I want to make my first foray into the world of IPv6 for the sake of educating myself and being able to add it to my CV.  I'm after some advice on the best IPv6 solutions to deploy based on the following setup:


I have a dedicated FreeBSD host at a hosting provider with a public IPv4 address.  The hosting provider doesn't support IPv6.
I have a static IPv4 address on my home broadband connection, assigned directly to a FreeBSD host that I use as the NATing gateway for a RFC1918 LAN.  The ISP doesn't support IPv6.

What I want to do is get my dedicated host and home network onto the IPv6 internet, but am confused by all the different transitional solutions available.

A colleague keeps suggesting Teredo Tunnelling, but as far as I can tell this is for tunnelling IPv6 traffic through a non-IPv6-capable router device, such as the NetGear/Linksys home routers a lot of people use.  I don't think that applies to my situation as I have IPv6-capable hosts directly connected to the IPv4 Internet.

It looks like 6to4 might be what I need to give these hosts their IPv6 address.  Is this correct?

Once I've given my home FreeBSD gateway its IPv6 address, how do I then extend IPv6 connectivity to the devices behind it on my home LAN?
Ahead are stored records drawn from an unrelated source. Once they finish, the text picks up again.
(* ===== verification/Catalog.v ===== *)
(** * The generated catalogues (tools/gen_catalog.py, catalog/coverage.py)

    Both group rows by domain, print a section per domain and totals over all
    of them.  The grouping is defined once; that the sections are a partition
    of the rows is what makes the totals right. *)

From S2P Require Import Prelude PyStr PyStrFacts Device Dut Topology.

(** ** Grouping: [groups.setdefault(key, []).append(x)] *)

Section Group.
Context {A : Type} (key : A -> string).
Definition group_add (g : pydict string (list A)) (x : A) : pydict string (list A) :=
  dset (key x) (default [] (dget (key x) g) ++ [x]) g.
Definition group_by (l : list A) : pydict string (list A) := fold_left group_add l [].

Lemma group_get l k : dget k (group_by l) =
  match List.filter (fun x => String.eqb (key x) k) l with [] => None | m => Some m end.
Proof.
  unfold group_by. induction l as [|x l IH] using rev_ind; [done|]. rewrite fold_left_app, List.filter_app. cbn [fold_left List.filter].
  unfold group_add at 1. destruct (String.eqb_spec (key x) k) as [Hk|Hk].
  - subst k. rewrite dget_dset_eq, IH. by destruct (List.filter _ l).
  - rewrite dget_dset_ne by done. by rewrite app_nil_r, IH.
Qed.
Lemma group_rows l k : default [] (dget k (group_by l)) = List.filter (fun x => String.eqb (key x) k) l.
Proof. rewrite group_get. by destruct (List.filter _ l). Qed.

(** the groups of a list of distinct keys that has every row's key *)
Lemma group_partition keys l : NoDup keys -> (forall x, x ∈ l -> key x ∈ keys) ->
  concat (map (fun k => default [] (dget k (group_by l))) keys) ≡ₚ l.
Proof.
  intros Hnd Hin. erewrite map_ext by apply group_rows. clear -Hnd Hin.
  revert l Hin. induction Hnd as [|k keys Hk Hnd IH]; intros l Hin.
  - destruct l as [|x l]; [done|]. exfalso. specialize (Hin x). apply elem_of_nil in Hin; [done | constructor].
  - cbn [map concat]. set (m := List.filter (fun x => negb (String.eqb (key x) k)) l).
    assert (forall k', k' ∈ keys -> List.filter (fun x => String.eqb (key x) k') l = List.filter (fun x => String.eqb (key x) k') m) as Hf.
    { intros k' Hk'. unfold m. clear -Hk Hk'. induction l as [|x l IH]; [done|]. cbn [List.filter].
      destruct (String.eqb_spec (key x) k), (String.eqb_spec (key x) k'); cbn [negb List.filter]; rewrite ?IH; try done.
      - exfalso. congruence.
      - destruct (String.eqb_spec (key x) k'); [congruence|done].
      - by destruct (String.eqb_spec (key x) k'). }
    rewrite (map_ext_in _ (fun k' => List.filter (fun x => String.eqb (key x) k') m)).
    2: { intros k' Hk'. apply Hf. by apply list_elem_of_In. }
    rewrite IH.
    + unfold m. clear. induction l as [|x l IH]; [done|]. cbn [List.filter]. destruct (String.eqb (key x) k); cbn [negb].
      * by rewrite <- app_comm_cons, IH.
      * by rewrite <- Permutation_middle, IH.
    + intros x Hx. unfold m in Hx. apply list_elem_of_In, List.filter_In in Hx as [Hx Hne]. apply list_elem_of_In in Hx.
      specialize (Hin x Hx). apply elem_of_cons in Hin as [E|]; [|done]. rewrite E, String.eqb_refl in Hne. done.
Qed.
End Group.

(** ** tools/gen_catalog.py *)

(** what the script reads of a syntax tree *)
Inductive Arg := ALit (n : nat) | AOther.              (* a list or tuple of [n] elements *)
Inductive Deco := DCall (attr : string) (args : list Arg) | DOther.
Record Func := mkFunc { fn_name : string; fn_doc : option string; fn_decos : list Deco }.
Record TestFile := mkFile { tf_name : string; tf_doc : option string; tf_funcs : list Func }.

Definition DOMAINS : list (string * list string) := [
  ("L2 switching", ["test_vlan"; "test_fdb"; "test_mac"; "test_lag"; "test_lacp"; "test_hairpin"; "test_loopback"; "test_storm_mtu"]);
  ("L3 routing", ["test_intf_ip"; "test_route"; "test_l3_"; "test_arp"; "test_ndp"; "test_vrf"; "test_pbr"; "test_ipv6"]);
  ("Routing protocols", ["test_bgp"; "test_ospf"; "test_bfd"; "test_routing_policy"]);
  ("ACL", ["test_acl"]);
  ("QoS", ["test_qos"; "test_queue_crm"]);
  ("CoPP/punt", ["test_copp"]);
  ("Mirroring/sampling", ["test_mirror"; "test_erspan"; "test_sflow"]);
  ("Counters/telemetry", ["test_counters"; "test_port_counters"; "test_stats"; "test_crm"; "test_gnmi"; "test_dynamic_entries"]);
  ("Tunneling", ["test_vxlan"]);
  ("Platform/system management", ["test_platform"; "test_transceiver"; "test_snmp"; "test_aaa"; "test_ssh"; "test_syslog"; "test_system_mgmt"; "test_ntp";
                                  "test_lldp"; "test_dhcp"; "test_auto_techsupport"; "test_gcu"; "test_config_wired"; "test_show_commands"]);
  ("SAI object ledger", ["test_sai_objects"]);
  ("Other", [])].

Definition domain_of (fname : string) : string :=
  match find (fun d => existsb (fun p => starts p fname) (snd d)) DOMAINS with Some d => fst d | None => "Other" end.
(** a docstring of white space only has no first line *)
Definition first_line (doc : option string) : outcome string :=
  if truthy doc then
    match splitlines (strip (or_empty doc)) with l :: _ => Val (strip l) | [] => Exc IndexError end
  else Val "".
Definition deco_count (d : Deco) : Z :=
  match d with
  | DCall attr (_ :: ALit n :: _) => if String.eqb attr "parametrize" then Z.max 1 (Z.of_nat n) else 1
  | _ => 1
  end.
Definition param_count (f : Func) : Z := fold_left (fun n d => n * deco_count d) (fn_decos f) 1.

(** a row of a file's table, and a file's section *)
Definition Case : Type := string * string * Z.
Record Entry := mkEntry { en_name : string; en_doc : string; en_cases : list Case }.
Definition case_of (f : Func) : outcome Case := obind (first_line (fn_doc f)) (fun d => Val (fn_name f, d, param_count f)).
Definition entry_of (t : TestFile) : outcome Entry :=
  obind (first_line (tf_doc t)) (fun d =>
  obind (map_outcome case_of (List.filter (fun f => starts "test_" (fn_name f)) (tf_funcs t))) (fun cs =>
  Val (mkEntry (tf_name t) d cs))).
Definition entries_of (files : list TestFile) : outcome (list Entry) :=
  obind (map_outcome entry_of files) (fun es =>
  Val (List.filter (fun e => match en_cases e with [] => false | _ => true end) es)).
Definition case_total (e : Entry) : Z := fold_right (fun c n => snd c + n) 0 (en_cases e).
Definition count_cases (es : list Entry) : Z := fold_right (fun e n => Z.of_nat (length (en_cases e)) + n) 0 es.
Definition count_expansions (es : list Entry) : Z := fold_right (fun e n => case_total e + n) 0 es.

Definition file_of (e : Entry) : string := domain_of (en_name e).
Definition sections (es : list Entry) : list (string * list Entry) :=
  omap (fun d => match dget (fst d) (group_by file_of es) with Some (e :: l) => Some (fst d, e :: l) | _ => None end) DOMAINS.

Definition entry_lines (e : Entry) : list string :=
  [s1 lf +:+ "### " +:+ en_name e +:+ " — " +:+ en_doc e +:+ s1 lf;
   "| Case | Expansions | Purpose |" +:+ s1 lf +:+ "|------|:---:|------|"]
  ++ map (fun c => "| " +:+ fst (fst c) +:+ " | " +:+ zs (snd c) +:+ " | " +:+ snd (fst c) +:+ " |") (en_cases e) ++ [""].
Definition section_lines (s : string * list Entry) : list string :=
  (s1 lf +:+ "## " +:+ fst s +:+ " (" +:+ zs (Z.of_nat (length (snd s))) +:+ " files / " +:+ zs (count_cases (snd s)) +:+ " functions)" +:+ s1 lf)
  :: concat (map entry_lines (snd s)).
Definition catalog_head (es : list Entry) : string :=
  let l := s1 lf in
  "# Test case catalog (auto-generated, do not hand-edit)" +:+ l +:+ l
  +:+ "> Generated: `python3 tools/gen_catalog.py`" +:+ l
  +:+ "> Scale: " +:+ zs (Z.of_nat (length es)) +:+ " files / " +:+ zs (count_cases es)
  +:+ " test functions (statically visible parametrization ~" +:+ zs (count_expansions es) +:+ ")" +:+ l
  +:+ "> Four verification depth levels: config->CONFIG_DB contract / orchagent->ASIC_DB / chip counts / data-plane traffic." +:+ l.
Definition catalog (files : list TestFile) : outcome string :=
  obind (entries_of files) (fun es =>
  Val (join (s1 lf) (catalog_head es :: concat (map section_lines (sections es))) +:+ s1 lf)).

Lemma domain_known f : domain_of f ∈ map fst DOMAINS.
Proof.
  unfold domain_of. destruct (find _ DOMAINS) as [d|] eqn:E.
  - apply find_some in E as [Hd _]. apply list_elem_of_In, in_map, Hd.
  - apply (bool_decide_unpack _). vm_compute. exact I.
Qed.
Lemma domains_distinct : NoDup (map fst DOMAINS).
Proof. apply (bool_decide_unpack _). vm_compute. exact I. Qed.
Lemma sections_rows es : concat (map snd (sections es)) ≡ₚ es.
Proof.
  rewrite <- (group_partition file_of (map fst DOMAINS) es domains_distinct) at 2 by (intros; apply domain_known).
  unfold sections. induction DOMAINS as [|d l IH]; [done|]. cbn [omap list_omap map concat].
  destruct (dget (fst d) (group_by file_of es)) as [[|e r]|]; cbn [default map concat snd]; by rewrite IH.
Qed.
Lemma count_cases_perm es es' : es ≡ₚ es' -> count_cases es = count_cases es' /\ count_expansions es = count_expansions es'.
Proof. induction 1; unfold count_cases, count_expansions in *; cbn [fold_right] in *; lia. Qed.
Lemma count_cases_concat l : count_cases (concat (map snd l)) = fold_right (fun s n => count_cases (snd s) + n) 0 (l : list (string * list Entry)).
Proof.
  induction l as [|s l IH]; [done|]. cbn [map concat fold_right]. rewrite <- IH. clear. unfold count_cases.
  induction (snd s) as [|e es IH]; cbn [app fold_right]; lia.
Qed.

(** The generated catalogue lists every test file with a test function
    exactly once, under one heading and under the domain of its name, and the
    scale printed at its top is the sum of the counts printed with the
    headings. *)
Theorem catalog_partition es :
  concat (map snd (sections es)) ≡ₚ es /\ NoDup (map fst (sections es)) /\
  (forall s e, s ∈ sections es -> e ∈ snd s -> domain_of (en_name e) = fst s) /\
  count_cases es = fold_right (fun s n => count_cases (snd s) + n) 0 (sections es) /\
  Z.of_nat (length es) = fold_right (fun s n => Z.of_nat (length (snd s)) + n) 0 (sections es).
Proof.
  pose proof (sections_rows es) as Hp. split; [done|]. split; [|split; [|split]].
  - assert (map fst (sections es) `sublist_of` map fst DOMAINS) as Hs.
    { unfold sections. induction DOMAINS as [|d l IH]; [constructor|]. cbn [omap list_omap map].
      destruct (dget (fst d) (group_by file_of es)) as [[|e r]|]; cbn [map fst]; by constructor. }
    exact (sublist_NoDup _ _ domains_distinct Hs).
  - intros s e (d & Hd & E)%list_elem_of_omap He. pose proof (group_rows file_of es (fst d)) as Hg.
    destruct (dget (fst d) (group_by file_of es)) as [[|e0 r]|]; simplify_eq. cbn [snd fst] in *. change (default [] (Some (e0 :: r))) with (e0 :: r) in Hg.
    rewrite Hg in He. apply list_elem_of_In, List.filter_In in He as [_ He]. by apply String.eqb_eq in He.
  - rewrite <- count_cases_concat. symmetry. by apply count_cases_perm.
  - rewrite <- Hp at 1. clear. induction (sections es) as [|s l IH]; [done|]. cbn [map concat fold_right]. rewrite length_app. lia.
Qed.

(** ** catalog/coverage.py: the coverage matrix *)

Record Feature := mkFeature {
  ft_id : string; ft_domain : string; ft_desc : string; ft_status : string;
  ft_traffic : bool; ft_pattern : option string; ft_module : string
}.
Definition implemented (f : Feature) : bool := (ft_status f =? "implemented")%string || (ft_status f =? "passing")%string.
Definition mark (status : string) : string :=
  default "?" (dget status [("implemented", "✓"); ("passing", "✓✓"); ("planned", "·"); ("skipped", "s")]).
Definition by_domain (feats : list Feature) : pydict string (list Feature) := group_by ft_domain feats.
Definition domains_of (feats : list Feature) : list string := sorted_strs (dkeys (by_domain feats)).
Definition count_if (p : Feature -> bool) (l : list Feature) : Z := Z.of_nat (length (List.filter p l)).
Definition rule (c : string) : string := Nat.iter 72 (fun s => c +:+ s) "".

Section Report.
(** [os.path.exists] of a path under the repository *)
Context (exists_file : string -> bool).
Definition feature_row (f : Feature) : string :=
  "  " +:+ mark (ft_status f) +:+ " [" +:+ (if ft_traffic f then "T" else " ") +:+ (if exists_file (ft_module f) then "M" else "-") +:+ " "
  +:+ (if truthy (ft_pattern f) then or_empty (ft_pattern f) else "-") +:+ "] " +:+ ljust 28 (ft_id f) +:+ " " +:+ ft_desc f.
Definition domain_lines (feats : list Feature) (dom : string) : list string :=
  let items := default [] (dget dom (by_domain feats)) in
  (s1 lf +:+ "[" +:+ dom +:+ "]  " +:+ zs (count_if implemented items) +:+ "/" +:+ zs (Z.of_nat (length items)) +:+ " implemented")
  :: map feature_row items.
Definition percent (feats : list Feature) : outcome Z :=
  let total := Z.of_nat (length feats) in
  if total =? 0 then Exc ZeroDivisionError else Val (count_if implemented feats * 100 / total).
Definition report (hwsku : string) (feats : list Feature) : outcome string :=
  obind (percent feats) (fun pc =>
  Val (join (s1 lf) (
    [rule "="; "SONiC feature coverage matrix  (hwsku=" +:+ hwsku +:+ ")"; rule "="]
    ++ concat (map (domain_lines feats) (domains_of feats))
    ++ [s1 lf +:+ rule "-";
        "Total: " +:+ zs (Z.of_nat (length feats)) +:+ " features | " +:+ zs (count_if implemented feats) +:+ " implemented | "
        +:+ zs (count_if ft_traffic feats) +:+ " traffic-involving | coverage " +:+ zs pc +:+ "%";
        "Legend: ✓=implemented ·=planned | T=traffic-involving M=module exists | A/B/C=verification mode"]))).
End Report.

(** the keys of a grouping are the keys of its rows *)
Lemma group_keys {A} (key : A -> string) l k : k ∈ dkeys (group_by key l) <-> exists x, x ∈ l /\ key x = k.
Proof.
  transitivity (is_Some (dget k (group_by key l))).
  { rewrite <- not_eq_None_Some, dget_None_keys. destruct (decide (k ∈ dkeys (group_by key l))); tauto. }
  rewrite group_get. split.
  - intros [m Hm]. destruct (List.filter _ l) as [|x r] eqn:E; [done|]. assert (List.In x (List.filter (fun x => String.eqb (key x) k) l)) as Hx by (rewrite E; by left).
    apply List.filter_In in Hx as [Hx Hk]. exists x. split; [by apply list_elem_of_In | by apply String.eqb_eq].
  - intros (x & Hx & <-). destruct (List.filter _ l) as [|y r] eqn:E; [|by eexists]. exfalso.
    assert (List.In x (List.filter (fun y => String.eqb (key y) (key x)) l)) as Hi by (apply List.filter_In; split; [by apply list_elem_of_In | apply String.eqb_refl]).
    by rewrite E in Hi.
Qed.
(** every feature's domain has a section, and the printed share is one *)
Lemma report_domains feats d : d ∈ domains_of feats <-> exists f, f ∈ feats /\ ft_domain f = d.
Proof. unfold domains_of. rewrite sorted_strs_elem. apply group_keys. Qed.
Lemma report_percent feats : match percent feats with Val pc => 0 <= pc <= 100 | Exc e => e = ZeroDivisionError /\ feats = [] | Hang => False end.
Proof.
  unfold percent, count_if. assert (length (List.filter implemented feats) <= length feats)%nat as Hl by apply List.filter_length_le.
  destruct (Z.eqb_spec (Z.of_nat (length feats)) 0) as [E|E].
  - split; [done|]. by destruct feats.
  - split; [apply Z.div_pos; lia|]. apply Z.div_le_upper_bound; lia.
Qed.
Example ex_report_empty : report (fun _ => true) "sku" [] = Exc ZeroDivisionError.
Proof. reflexivity. Qed.
Lemma saves_flood p vid : mine p -> steps saves (enable_flood_safe p vid).
Proof.
  intros Hm w Hs. destruct (bcm_of lb_dut p) as [b|e|] eqn:Hb.
  2,3: unfold enable_flood_safe, lb_bcm, lift, bind; by rewrite Hb.
  destruct (mine_bcm p b Hm Hb) as [Hpl _]. unfold enable_flood_safe. rewrite (bind_step _ _ b w w) by (unfold lb_bcm, lift; by rewrite Hb).
  set (iso := remap_vid vid). assert (keeps_lb (current_pvid b)) as K0 by (apply keeps_bind; [apply keeps_chip | intros; apply keeps_ret]).
  destruct (K0 w) as (orig & w0 & E0 & L0). pose proof (calm_pvid b w) as C0. rewrite E0 in C0. cbn [snd] in C0. rewrite (bind_step _ _ _ _ _ E0).
  destruct (keeps_unit (chip_ ("vlan create " +:+ zs iso)) w0 (keeps_chip_ _)) as (w1 & E1 & L1).
  pose proof (calm_vlan_create (zs iso) w0) as C1. rewrite E1 in C1. cbn [snd] in C1. rewrite (bind_step _ _ _ _ _ E1).
  destruct (keeps_unit (chip_ ("port " +:+ b +:+ " lb=" +:+ lb_mode)) w1 (keeps_chip_ _)) as (w2 & E2 & L2).
  pose proof (grows_on b lb_mode Hpl w1) as G2. rewrite E2 in G2. cbn [snd] in G2. rewrite (bind_step _ _ _ _ _ E2).
  destruct (keeps_unit (chip_ ("pvlan set " +:+ b +:+ " " +:+ zs iso)) w2 (keeps_chip_ _)) as (w3 & E3 & L3).
  pose proof (calm_pvlan_set b (zs iso) w2) as C3. rewrite E3 in C3. cbn [snd] in C3. rewrite (bind_step _ _ _ _ _ E3).
  destruct (keeps_oper_up p w3) as (u & w4 & E4 & L4). pose proof (calm_oper p w3) as C4. rewrite E4 in C4. cbn [snd] in C4.
  rewrite (bind_step _ _ _ _ _ E4). unfold bind, modify_lb. cbn [snd].
  apply (safe_on p b ("mac", false) w _ Hm Hb Hs); cbn [w_lb put_flood put_touched put_on lb_on lb_held lb_flood_safe].
  - intros q Hq. unfold calm in *. cbn [w_dev] in Hq. rewrite C4, C3 in Hq. apply G2 in Hq as [|Hq]; [by left|]. right. by rewrite C1, C0 in Hq.
  - by rewrite L4, L3, L2, L1, L0.
  - by rewrite L4, L3, L2, L1, L0.
  - right. eexists. split; [by rewrite L4, L3, L2, L1, L0 | done].
Qed.

(** the sweeps, over the ports on the record *)
Lemma known_mine w p : safe w -> p ∈ dkeys (lb_on (w_lb w)) \/ p ∈ dkeys (lb_flood_safe (w_lb w)) -> mine p.
Proof. intros Hs Hp. apply (safe_mine w Hs). unfold known. rewrite !elem_of_app. destruct Hp; auto. Qed.
Lemma saves_cleanup : steps saves cleanup.
Proof.
  intros w Hs. unfold cleanup. rewrite (bind_step _ _ (w_lb w) w w) by done.
  assert (steps saves (for_each (dkeys (lb_flood_safe (w_lb w))) (fun p => quietly (disable_flood_safe p)))) as H1'.
  { apply steps_for_each_in; [apply _|]. intros p Hp. apply saves_quietly, saves_disable_flood. eapply known_mine; eauto. }
  specialize (H1' w Hs). unfold bind at 1. destruct (for_each _ _ w) as [[u|e|] w1]; [|done..]. cbn [snd] in H1'.
  rewrite (bind_step _ _ (w_lb w1) w1 w1) by done.
  refine (steps_for_each_in saves _ _ _ w1 H1'). intros p Hp. apply saves_quietly, saves_disable. eapply known_mine; eauto.
Qed.

Lemma saves_reopen p v : mine p -> steps saves (lb_set p v ;;; modify_lb (put_on (dset p (v, false)))).
Proof.
  intros Hm w Hs. destruct (bcm_of lb_dut p) as [b|e|] eqn:Hb.
  2,3: unfold lb_set, lb_bcm, lift, bind; by rewrite Hb.
  destruct (mine_bcm p b Hm Hb) as [Hpl _]. destruct (lb_set_spec p b v w Hb Hpl) as (w1 & E1 & L1 & Hg). rewrite (bind_step _ _ _ _ _ E1).
  apply (safe_on p b (v, false) w _ Hm Hb Hs); cbn [modify_lb snd w_lb put_on lb_on lb_held lb_flood_safe]; rewrite ?L1; auto.
Qed.
(** the session is not up before it is connected *)
Lemma unconnected_down s e s' : serve_step s e = Some s' ->
  (sv_connected s = false -> established (sv_peer s) = false) -> sv_connected s' = false -> established (sv_peer s') = false.
Proof.
  intros E Hs Hc. destruct e as [f|e| |l ok|]; cbn [serve_step] in E; repeat case_match; simplify_eq/=; break_hyps; try congruence; auto.
  - unfold serve_report in *. destruct (sv_seen s); auto.
  - unfold serve_line, obey in *. repeat case_match; cbn in *; auto.
    all: rewrite ?(proj2 (quiet_announce _ _ _ _)), ?(proj2 (quiet_withdraw _ _ _)); auto.
Qed.

(** C26: ESTABLISHED is never printed for a session that was not up.  If the
    process printed it, its thread received an OPEN and, later, a KEEPALIVE
    from the peer. *)
Theorem established_heard (local_ip : string) (my_as : Z) (adv : list (string * string)) (es : list serve_event) (s : Serve) :
  serve_run (serve_start local_ip my_as adv) es = Some s -> "ESTABLISHED" ∈ sv_out s ->
  sublist [OPEN; KEEPALIVE] (heard es).
Proof.
  intros E. cut ((sv_connected s = false -> established (sv_peer s) = false) /\ explained es s).
  { intros [_ (_ & He & Hx)] Hin. apply He. by rewrite (Hx Hin). }
  revert s E. induction es as [|e es IH] using rev_ind; intros s' E.
  - injection E as <-. split; [done|]. split; [done|]. split; [done|]. cbn. by intros ?%not_elem_of_nil.
  - apply serve_run_snoc in E as (s & E0 & E). destruct (IH s E0) as [Hc Hi].
    split; [by apply (unconnected_down s e)|]. destruct (of_thread e) eqn:Et; [by apply (explained_thread es e s)|].
    replace (explained (es ++ [e]) s') with (explained es s'); [by apply (explained_own es e s)|].
    unfold explained, heard. rewrite omap_app. replace (omap heard_of [e]) with (@nil Z) by by destruct e. by rewrite app_nil_r.
Qed.

Lemma established_heard_witness :
  let es := [VConnect None; VThread (ERound 100 true (Some (OPEN, [])) true); VThread (ERound 101 true (Some (KEEPALIVE, [])) true); VReport] in
  exists s, serve_run (serve_start "10.99.1.2" 65002 []) es = Some s /\ sublist [OPEN; KEEPALIVE] (heard es).
Proof.
  intros es. eexists. split; [vm_compute; reflexivity|].
  eapply (established_heard "10.99.1.2" 65002 [] es); [vm_compute; reflexivity | apply list_elem_of_singleton; reflexivity].
Defined.
(* ===== verification/Experiments.v ===== *)
(** * The hardware experiments (tools/: lbmatrix158, duallb158, lbtest32,
    hpdiag, hpdiag32, probe32, flood_degradation_stress)

    Scripts that put ports of the chip in loopback, send frames and print what
    the counters did.  A script is a run of programs; what it prints is the
    state of the run, so that a script that stops half way has printed its
    first lines.  The programs it asks for are on the trace, one call each. *)

From S2P Require Import Prelude PyStr PyStrFacts PyVal Device DeviceFacts Toy CliParse Cli CliFacts Dut Topology Loopback Obj Counters Traffic Sentinel Bytes.

(** [subprocess.run] of an argument list: its standard output, or the exception
    of a program that cannot be started *)
Class Programs `{Device} := { prog_run : list string -> dev -> outcome string * dev }.

Definition argv_call (argv : list string) : call := Call None (join " " argv) 0 None.

Section Base.
Context `{Device} `{!Programs}.

Definition run_prog (argv : list string) : M string := fun w =>
  let '(r, d) := prog_run argv (w_dev w) in (r, mkWorld d (w_trace w ++ [argv_call argv]) (w_cli w) (w_lb w)).

(** a script: the lines printed so far are its state *)
Definition Script (A : Type) : Type := OM (list string) A.
Definition run_ (argv : list string) : Script unit := olift (run_prog argv ;;; ret tt).
Definition print (line : string) : Script unit := omod (fun o => o ++ [line]).
Definition pause (ms : Z) : Script unit := olift (sleep ms).
Definition bcmcmd_argv (c : string) : list string := ["docker"; "exec"; "syncd"; "bcmcmd"; c].
Definition bcm (c : string) : Script string := olift (run_prog (bcmcmd_argv c)).
Definition bcm_ (c : string) : Script unit := let! _ := bcm c in oret tt.

(** the counter in the text of [show c], [absent] when it is not there *)
Definition reading (absent : Z) (metric port text : string) : outcome Z :=
  match metric_group (metric +:+ "." +:+ port) text with
  | None => Val absent
  | Some g => match py_int (replace_char "," "" g) with Some n => Val n | None => Exc (ValueError g) end
  end.
Definition ctr (p metric : string) : Script Z :=
  let! o := bcm ("show c " +:+ p) in olift (lift (reading 0 metric p o)).
Definition pvid_of (lit o : string) : string := default "?" (digits_after lit o).
(** [re.search(lit + r"(\d+)", o).group(1)] *)
Definition group1 (lit o : string) : outcome string :=
  match digits_after lit o with Some g => Val g | None => Exc (AttributeError "group") end.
I'm not after specific Howto instructions.  I just need pointing in the right direction on what solution I use, so I don't waste time researching and setting up the wrong thing.

Many thanks for any advice.


----------



## SirDice (Jan 25, 2013)

jem said:
			
		

> It looks like 6to4 might be what I need to give these hosts their IPv6 address.  Is this correct?


Yes, have a look at SixXS they have free tunnel brokers you could use.



> Once I've given my home FreeBSD gateway its IPv6 address, how do I then extend IPv6 connectivity to the devices behind it on my home LAN?


The simplest solution is using rtadvd(8), it's easy to set up and works for FreeBSD, OS-X and Windows clients. And, you need to enable IPv6 forwarding with ipv6_gateway_enable="YES". Nothing else would be needed for basic IPv6 connectivity.


----------



## jem (Jan 25, 2013)

I'll give the tunnelbroker suggestion a try in due course, but for now I'm looking at using 6to4 as it seems a bit more "automatic".  I can't get it working though, so perhaps its not the right tool for the job.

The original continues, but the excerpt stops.